** Opening Excerpted data block **

(* ===== verification/Rounds.v ===== *)
(** * Rounds of passes

    The operator works by calling the controllers again and again.  A [job] is the calls
    of [Reconcile] for one object: what they need to find, the state they settle in, the
    places that state depends on and the places they write.  A [round] runs passes one
    after the other, in whatever order.  [stages] is the condition under which the jobs of
    a list build on each other: every job finds what it needs once those before it are
    settled, and none of them disturbs one that is.  Then every schedule that has the list
    in it, however often the jobs come up otherwise, settles all of them, and from then on
    no pass writes anything. *)

From S2P Require Import Prelude GoLib KubeTypes Api Interfaces Prog Server Status Reconcile.
From S2P Require Import Controller ApiServer Settling Effects.

(** A statement about every [x] holds of a program when each does. *)
Lemma wp_forall {A X} (p : prog A) (Q : X → trace → outcome A → Prop) :
  (∀ x, wp p (Q x)) → wp p (λ tr out, ∀ x, Q x tr out).
Proof.
  revert Q. induction p as [a|w|c k IH]; intros Q HQ; [done|done|]. intros r.
  apply (IH r (λ x tr out, Q x (Ev c r :: tr) out)). intros x. apply HQ.
Qed.

(** Passes, one after the other; a panic ends the round. *)
Fixpoint round (l : list (prog (Result * option error))) : prog (list (Result * option error)) :=
  match l with
  | [] => Ret []
  | p :: l => r ← p; rs ← round l; Ret (r :: rs)
  end.

Record job := Job {
  jb_run : prog (Result * option error);
  jb_needs : view → Prop;
  jb_settled : view → Prop;
  jb_reads : list place;
  jb_writes : list place;
}.

Section jobs.
Context `{SemanticDerivative DeploymentSpec} `{SemanticDerivative StatefulSetSpec}
  `{SemanticDerivative ServiceSpec} `{SemanticDerivative smap}.

(** What other programs have to answer. *)
Context (taken : event → Prop).

(** A trace in which no call fails. *)
Definition clean (tr : trace) (v v' : view) : Prop := consistent v tr v' ∧ calm tr ∧ Forall taken tr.

Lemma clean_app tr tr' v v' : clean (tr ++ tr') v v' → ∃ v1, clean tr v v1 ∧ clean tr' v1 v'.
Proof.
  intros ((v1&Hc1&Hc2)%consistent_app&[Hcalm1 Hcalm2]%Forall_app&[Ht1 Ht2]%Forall_app). by exists v1.
Qed.

(** ** Passes in any order *)

Definition returns {A} (out : outcome A) : Prop := ∃ a, out = Returned a.

(** A round of passes that keep [I], each of which brings about its [D x] and keeps those
    of the others. *)
Lemma wp_round_each {X} (run : X → prog (Result * option error)) (I : view → Prop) (D : X → view → Prop) l :
  (∀ v v', same v v' → I v → I v') → (∀ x v v', same v v' → D x v → D x v') →
  (∀ x, x ∈ l → wp (run x) (λ tr out, ∀ v v', I v → clean tr v v' →
     returns out ∧ I v' ∧ D x v' ∧ ∀ y, D y v → D y v')) →
  wp (round (run <$> l)) (λ tr out, ∀ v v', I v → clean tr v v' →
     returns out ∧ I v' ∧ (∀ x, x ∈ l → D x v') ∧ ∀ y, D y v → D y v').
Proof.
  intros HI HD. induction l as [|x l IH]; intros Hall; cbn [fmap list_fmap round].
  - apply wp_ret. intros v v' Hv (Hc&_&_). split_and!; [by eexists|by eapply HI| |intros y; by apply HD].
    intros x Hx. by apply not_elem_of_nil in Hx.
  - eapply wp_bind_mono; [apply Hall; left|..].
    + intros tr r Hfirst. eapply wp_bind_mono; [apply IH; intros y Hy; apply Hall; by right|..].
      * intros tr' rs Hothers. apply wp_ret. rewrite app_nil_r. intros v v' Hv (v1&Hc1&Hc2)%clean_app.
        destruct (Hfirst _ _ Hv Hc1) as (_&Hv1&Hx&Hk1). destruct (Hothers _ _ Hv1 Hc2) as (_&Hv2&Hl&Hk2).
        split_and!; [by eexists|done| |auto]. intros y [->|Hy]%elem_of_cons; auto.
      * intros tr' w Hothers v v' Hv (v1&Hc1&Hc2)%clean_app. exfalso.
        destruct (Hfirst _ _ Hv Hc1) as (_&Hv1&_). by destruct (Hothers _ _ Hv1 Hc2) as [[rs ?] _].
    + intros tr w Hfirst v v' Hv Hc. by destruct (Hfirst _ _ Hv Hc) as [[r ?] _].
Qed.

** Closing Excerpted data block **

--- Exercise ---
For this exercise, copy each line from the listing above that has the word "jobs".

--- Exercise solution ---
    after the other, in whatever order.  [stages] is the condition under which the jobs of
    in it, however often the jobs come up otherwise, settles all of them, and from then on
Section jobs.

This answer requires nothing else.